Maintenir un blog bibliographique est d’abord
un moyen de garder une trace de ses lectures, mais parfois aussi le plaisir de
se voir conseiller de nouvelles lectures par un connaisseur anonyme. C’est le
cas pour Le pays des jouets dont je
remercie ici le lecteur qui m’en a fait la recommandation. La pensée de Giorgio
Agamben n’est pas des plus faciles à suivre, et sa préoccupation semble être
davantage l’histoire que les jouets. Ce faisant, comme tous les penseurs originaux,
il délivre par ricochet des analyses stimulantes sur le jeu (et son complément inverse :
le rite). Ainsi que le souligne déjà Christian Duverger : « Le rite fixe et structure le calendrier, le
jeu au contraire – même si nous ignorons encore comment et pourquoi – l’altère
et le détruit. » (p. 121). La différence entre le calendrier solaire
et lunaires est synonyme de fêtes et de jeux, comme c’était le cas pour les
Romains qui au moment des Saturnales autorisent le jeu qui reste interdit à
tout autre moment de l’année. Le jeu et la fête deviennent ainsi un moyen de
solder et de prendre congé de l’année finissante avant d’annoncer l’ordre
régénéré de l’année nouvelle.
L’histoire devient le produit du rapport
entre rite, qui fixe le mythe, et jeu qui le réactualise en faisant revivre
l’événement. Gorgio Agamben poursuit
alors en précisant cette opposition entre
rite et jeu : « On peut
affirmer que le rite a pour tâche de résoudre la contradiction entre le passé
mythique et le présent, en supprimant l’intervalle qui les sépare et en
rassemblant tous les événements dans la structure synchronique. Le jeu, quant à
lui, procède à une opération symétrique et inverse : il temps à rompre le
lien entre passé et présent, à dissoudre la structure, à la faire voler en
éclats événementiels. En d’autres termes, si le rite est une machine à
transformer la diachronie en synchronie, le jeu est au contraire une machine à
transformer la synchronie en diachronie. » (p. 129). Le jeu est
diachronique car il réactualise par l’expérience propre du joueur la symbolique
attachée au jouet qui la véhicule, afin de se l’approprier, alors que le rite
fixe à travers le temps et de manière intemporelle un usage décorrélé de son
contexte dont la réussite tient tout entière dans la capacité de l’homme à le
restitué tel qu’il a été fixé. Le rite est donc simulacre là où le jeu est
au sens propre recréation.
Mais l’opposition entre les deux termes est
celle de la complémentarité : « Plus
précisément, nous pouvons considérer le rite et le jeu non comme deux machines
distinctes, mais comme une seule et même machine, comme un système binaire
unique, articulé sur deux catégories indissociables dont la corrélation et la
différence permettent au système de fonctionner. » (p. 130) C’est le
temps figé du mythe qui en se combinant au potentiel créatif du jeu détermine
le temps historique.
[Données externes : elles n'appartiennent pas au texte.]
Lemma import_edges_shape (file_path : string) (n : node)
    (es : list ImportRelation) :
  import_edges file_path n = Some es →
  length es = import_alias_count n
  ∧ ∀ e, e ∈ es → ∃ stem, to_file e = stem +:+ ".py".
Proof.
  destruct n as [ns|m ns lv| | | | | | | |]; simpl;
    try (intros [= <-]; split; [done|]; by intros e ?%elem_of_nil).
  - intros H%mapM_Some_1. split; [symmetry; by eapply Forall2_length|].
    intros e He. induction H as [|a e' ns es Ha _ IH];
      [by apply elem_of_nil in He|].
    apply elem_of_cons in He as [->|He]; [|by apply IH].
    simpl in Ha. destruct (potential_path (alias_name a)) as [p|] eqn:Hp;
      [|done].
    simpl in Ha. injection Ha as <-. by eapply potential_path_extension.
  - destruct (opt_truthy m);
      [|intros [= <-]; split; [done|]; by intros e ?%elem_of_nil].
    destruct (potential_path (default EmptyString m)) as [p|] eqn:Hp;
      simpl; [|done].
    intros [= <-]. split; [by rewrite length_fmap|].
    intros e (a & -> & _)%list_elem_of_fmap. by eapply potential_path_extension.
Qed.

Lemma parse_imports_loop_shape (file_path : string) (nodes : list node) :
  ∀ acc r, parse_imports_loop file_path nodes acc = Some r →
    ∃ es, r = acc ++ es
      ∧ length es = sum_list_with import_alias_count nodes
      ∧ ∀ e, e ∈ es → ∃ stem, to_file e = stem +:+ ".py".
Proof.
  induction nodes as [|n nodes IH]; intros acc r; simpl.
  - intros [= <-]. exists []. rewrite app_nil_r. split; [done|].
    split; [done|]. by intros e ?%elem_of_nil.
  - destruct (import_edges file_path n) as [es|] eqn:He; simpl; [|done].
    intros (es' & -> & Hlen & Hext)%IH.
    destruct (import_edges_shape _ _ _ He) as [Hl Hx].
    exists (es ++ es'). rewrite app_assoc. split; [done|].
    split; [rewrite length_app; lia|].
    intros e [?|?]%elem_of_app; auto.
Qed.
Lemma NoDup_map_filter {A B} (f : A → B) (P : A → Prop) `{!∀ x, Decision (P x)} (l : list A) :
  NoDup (map f l) → NoDup (map f (filter P l)).
Proof.
  induction l as [|x l IH]; [done |]. cbn [map]. rewrite NoDup_cons, filter_cons. intros [Hx Hl].
  destruct (decide (P x)); [|by apply IH]. cbn [map]. apply NoDup_cons. split; [|by apply IH].
  intros (y & E & Hy)%list_elem_of_fmap. apply Hx. rewrite E. apply list_elem_of_fmap_2.
  by apply list_elem_of_filter in Hy as [_ Hy].
Qed.

Lemma Forall_filter {A} (P Q : A → Prop) `{!∀ x, Decision (Q x)} (l : list A) :
  Forall P l → Forall P (filter Q l).
Proof.
  rewrite !Forall_forall. intros HP x Hx. apply HP. by apply list_elem_of_filter in Hx as [_ Hx].
Qed.

Lemma filter_all {A} (P : A → Prop) `{!∀ x, Decision (P x)} (l : list A) :
  Forall P l → filter P l = l.
Proof. induction 1 as [|x l Hx Hl IH]; [done |]. by rewrite filter_cons, decide_True, IH. Qed.

Lemma filter_ext_in {A} (P Q : A → Prop) `{!∀ x, Decision (P x)} `{!∀ x, Decision (Q x)} (l : list A) :
  (∀ x, x ∈ l → P x ↔ Q x) → filter P l = filter Q l.
Proof. intros HPQ. rewrite <- (map_id l) at 1. by rewrite (filter_map_comm id P Q), map_id. Qed.
(** [read(std::vector<Char>&)]: a simple list, or a list of characters. *)
Definition read_vector_char (v : list Z) (tag : Z) (isRequire : bool) : reads_prog (list Z) :=
  read_field v tag isRequire (λ headType,
    if headType =? TarsHeadeSimpleList then
      read_bytes_head ;;;
      let* size := read_count in
      readBuf size
    else if headType =? TarsHeadeList then
      let* size := read_count in
      let* l := read_elems (λ x, read_Char x 0 true) (resize (Z.to_nat size) 0 v) in
      ret (map (wrapU 8) l)
    else throw TarsDecodeMismatch).

(** [read(char *buf, const UInt32 bufLen, UInt32 &readLen, ...)]: the buffer's
    memory and the number of bytes read into it. *)
Definition read_chars (buf : list Z) (bufLen readLen tag : Z) (isRequire : bool)
  : reads_prog (list Z * Z) :=
  read_field (buf, readLen) tag isRequire (λ headType,
    if headType =? TarsHeadeSimpleList then
      read_bytes_head ;;;
      let* size := read_UInt32 0 0 true in
      if bufLen <? size then throw TarsDecodeInvalidValue
      else (let* bs := readBuf size in
            if zlen buf <? size then out_of_bounds
            else ret (bs ++ drop (Z.to_nat size) buf, size))
    else throw TarsDecodeMismatch).

(** [read] of a structure, given its generated [readFrom]. *)
Definition read_struct {A} (readFrom : A → reads_prog A) (v : A) (tag : Z) (isRequire : bool)
  : reads_prog A :=
  read_field v tag isRequire (λ headType,
    if negb (headType =? TarsHeadeStructBegin) then throw TarsDecodeMismatch
    else (let* v' := readFrom v in skipToStructEnd ;;; ret v')).

(** ** Unknown fields *)

(** [DataHead::peekFrom]. *)
Definition DataHead_peekFrom : reads_prog (Z * Z * Z) :=
  let* h := TarsPeekBuf 1 0 in
  let type := Z.land (le_val h) 15 in
  let tag := Z.shiftr (le_val h) 4 in
  if tag =? 15 then let* t := TarsPeekBuf 1 1 in ret (type, le_val t, 2)
  else ret (type, tag, 1).

(** The loop of [readUnknown]: tags must strictly increase, so 256 rounds are
    enough.  The result is the last position reached. *)
Fixpoint readUnknown_loop (fuel : nat) (lasttag last : Z) : reads_prog Z :=
  match fuel with
  | O => λ r, (NoFuel, r)
  | S f =>
    let* fin := hasEnd in
    if (fin : bool) then ret last else
    let* (type, tag, len) := DataHead_peekFrom in
    if tag <=? lasttag then ret last
    else (BufferReader_skip len ;;; skipField type ;;;
          let* r := get_st in
          readUnknown_loop f tag (tellp r))
  end.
Quoique il faille relativiser puisque : « On ne peut pas plus identifier la synchronie
à la statique que la diachronie à la dynamique, d’autre part et surtout il n’y
a pas d’événement pur (de diachronie absolue), ni de pure structure (d’absolue
synchronie) : tout événement historique représente un écart différentiel
entre diachronie et synchronie, instaurant entre elles une relation
signifiante. » (p. 132) Cette opposition est donc d’autant moins
franche que l’un contient toujours un peu de l’autre, et que l’histoire assure
une alternance entre ces deux pôles : « Dans les sociétés à histoire cumulative, le temps linéaire est toujours
freiné par l’alternance et la répétition du temps de la fête, qu’enregistre le
calendrier ; dans les sociétés à histoire stationnaire, le temps cyclique
est toujours interrompu par le temps profane. » (p. 136)
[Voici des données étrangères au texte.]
(** A required field that is not there is an error. *)
Lemma field_missing pre post : bytes_ok (pre ++ post) → stops tag post →
  read_field d tag true body (at_ pre post) = (Throw TarsDecodeRequireNotExist, at_ pre post).
Proof.
  intros Hb Hs. unfold read_field.
  pose proof (reads_absent tag pre post Hb Hs) as E. rewrite app_nil_r, app_nil_l in E.
  by rewrite (bind_Ok _ _ _ _ _ E).
Qed.

Lemma field_over pre ty tag' bs post :
  bytes_ok (pre ++ head_bytes ty tag' ++ bs ++ post) →
  0 ≤ ty < 16 → ty ≠ TarsHeadeStructEnd → 0 ≤ tag' < tag → tag < 256 →
  reads (run_skip (SkipField ty)) bs None →
  read_field d tag req body (at_ pre (head_bytes ty tag' ++ bs ++ post)) =
  read_field d tag req body (at_ (pre ++ head_bytes ty tag' ++ bs) post).
Proof. intros. unfold read_field, bind. by rewrite search_over. Qed.
End fields.

(** * Integers *)
Section integers.
Lemma bswap_wrapS n v : (0 < n)%nat → bswap n (wrapS (8 * Z.of_nat n) v) = bswap n v.
Proof. intros. unfold bswap. by rewrite le_bytes_wrapS. Qed.

Lemma reads_load_Char n : in_S 8 n → reads load_Char (be_bytes 1 n) n.
Proof.
  intros Hn. eapply reads_map; [by apply reads_type |].
  change (be_bytes 1 n) with (le_bytes 1 n). rewrite le_val_le_bytes.
  change (8 * Z.of_nat 1) with 8. by rewrite wrapS_wrapU, wrapS_id.
Qed.

(** The swapped load of [k] bytes. *)
Lemma load_swapped k n : (0 < k)%nat → in_S (8 * Z.of_nat k) n →
  wrapS (8 * Z.of_nat k) (bswap k (wrapS (8 * Z.of_nat k) (le_val (be_bytes k n)))) = n.
Proof.
  intros. rewrite bswap_wrapS, bswap_be_bytes, wrapS_wrapU, wrapS_id by (done || lia). done.
Qed.

Lemma reads_load_Short n : in_S 16 n → reads load_Short (be_bytes 2 n) n.
Proof.
  intros Hn. eapply reads_map; [by apply reads_type |]. apply (load_swapped 2); [lia | done].
Qed.

Lemma reads_load_Int32 n : in_S 32 n → reads load_Int32 (be_bytes 4 n) n.
Proof.
  intros Hn. eapply reads_map; [by apply reads_type |]. apply (load_swapped 4); [lia | done].
Qed.

(** [tars_htonll] undoes itself on the stored bytes. *)
Lemma tars_ntohll_be_bytes v : tars_ntohll (wrapS 64 (le_val (be_bytes 8 v))) = wrapS 64 v.
Proof.
  unfold tars_ntohll. set (y := wrapS 64 _).
  assert (Hb : le_bytes 8 (tars_htonll y) = le_bytes 8 v).
  { rewrite le_bytes_tars_htonll. unfold be_bytes, y.
    change 64 with (8 * Z.of_nat 8). rewrite le_bytes_wrapS by lia.
    pose proof (le_bytes_le_val (be_bytes 8 v) (be_bytes_ok 8 v)) as E.
    rewrite length_be_bytes in E. rewrite E. unfold be_bytes. apply rev_involutive. }
  assert (Hw : wrapU 64 (tars_htonll y) = wrapU 64 v).
  { change 64 with (8 * Z.of_nat 8). by rewrite <- !le_val_le_bytes, Hb. }
  rewrite <- (wrapS_wrapU 64 v), <- Hw, wrapS_wrapU by lia.
  symmetry. apply wrapS_id; [lia |]. unfold tars_htonll. apply wrapS_range. lia.
Qed.

Lemma reads_load_Int64 n : in_S 64 n → reads load_Int64 (be_bytes 8 n) n.
Proof.
  intros Hn. eapply reads_map; [by apply reads_type |]. rewrite tars_ntohll_be_bytes.
  apply wrapS_id; [lia | done].
Qed.
End integers.

(** Case analysis on the width an integer is written with. *)
Ltac int_cases n :=
  unfold int_type, int_body;
  destruct (Z.eqb_spec n 0) as [->|?];
  [| destruct ((-128 <=? n) && (n <=? 127)) eqn:?;
  [| destruct ((-32768 <=? n) && (n <=? 32767)) eqn:?;
  [| destruct ((-2147483648 <=? n) && (n <=? 2147483647)) eqn:?]]].

Lemma int_type_range n : 0 ≤ int_type n < 16 ∧ int_type n ≠ TarsHeadeStructEnd.
Proof. int_cases n; done. Qed.

Lemma reads_Int64_of_head n : in_S 64 n → reads (Int64_of_head (int_type n)) (int_body n) n.
Proof.
  intros Hn. unfold Int64_of_head. int_cases n; cbn.
  - apply reads_ret.
  - apply reads_load_Char. unfold in_S; lia.
  - apply reads_load_Short. unfold in_S; lia.
  - apply reads_load_Int32. unfold in_S; lia.
  - by apply reads_load_Int64.
Qed.

(** Skipping an integer body. *)
Lemma reads_skip_int n : reads (run_skip (SkipField (int_type n))) (int_body n) None.
Proof.
  assert (Hs : ∀ k ty m, zlen (be_bytes k n) = m →
    (∀ rec, skip_step rec (SkipField ty) = (TarsReadHeadSkip m ;;; ret None)) →
    reads (run_skip (SkipField ty)) (be_bytes k n) None).
  { intros k ty m Hm Hstep pre post Hb _. rewrite run_skip_eq by by apply at_ok. rewrite Hstep.
    by rewrite (bind_Ok _ _ _ _ _ (reads_skip m _ Hm pre post Hb I)). }
  int_cases n.
  2-5: eapply Hs; [rewrite length_be_bytes; reflexivity | reflexivity].
  intros pre post Hb _. rewrite run_skip_eq by by apply at_ok. cbn. unfold ret. by rewrite app_nil_r.
Qed.

Section read_ints.
Context (d tag : Z) (req : bool) (Ht : 0 ≤ tag < 256).

Lemma reads_Int64 n : in_S 64 n → reads (read_Int64 d tag req) (int_bytes n tag) n.
Proof.
  intros Hn. destruct (int_type_range n) as [? ?]. apply reads_field_found; [done..|].
  by apply reads_Int64_of_head.
Qed.

Lemma reads_Int32 n : in_S 32 n → reads (read_Int32 d tag req) (int_bytes n tag) n.
Proof.
  intros Hn. destruct (int_type_range n) as [? ?]. apply reads_field_found; [done..|].
  unfold in_S in Hn. int_cases n; cbn; [apply reads_ret | | | | lia].
  - apply reads_load_Char. unfold in_S; lia.
  - apply reads_load_Short. unfold in_S; lia.
  - apply reads_load_Int32. unfold in_S; lia.
Qed.

Lemma reads_Short n : in_S 16 n → reads (read_Short d tag req) (int_bytes n tag) n.
Proof.
  intros Hn. destruct (int_type_range n) as [? ?]. apply reads_field_found; [done..|].
  unfold in_S in Hn. int_cases n; cbn; [apply reads_ret | | | lia..].
  - apply reads_load_Char. unfold in_S; lia.
  - apply reads_load_Short. unfold in_S; lia.
Qed.

Lemma reads_Char n : in_S 8 n → reads (read_Char d tag req) (int_bytes n tag) n.
Proof.
  intros Hn. destruct (int_type_range n) as [? ?]. apply reads_field_found; [done..|].
  unfold in_S in Hn. int_cases n; cbn; [apply reads_ret | | lia..].
  apply reads_load_Char. unfold in_S; lia.
Qed.
End read_ints.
Et Giorgio Agamben de conclure que le
religieux et le profane sont liés jusque dans les survivances que les deux
domaines, sacré et profane, gardent l’un de l’autre : le rite peut donner
lieu à des jeux comme les jeux olympiques ou le tachtli aztèque, et le jeu reste le témoin d’un contenu
mythique : « On jouait avec le
‘‘mort’’, comme le font aujourd’hui encore les joueurs de cartes. Bachofen, on
le sait est allé plus loin encore, en affirmant que ‘‘tous les jeux ont un
caractère funéraire (…). La méta est toujours une pierre tombale (…).’’ (p.
140). Une réflexion stimulante qui fait de l’histoire la passerelle nécessaire
entre le temps sacré immobile et celui cyclique et autarcique de la fête,
empruntant sa linéarité au premier et sa capacité à créer l’événement au
second, tout en positionnant le rite face à son pendant profane : le jeu.
Enfance
et histoire
(1978) de Gorgio Agamben, Payot & Rivages 2010, p. 115-151.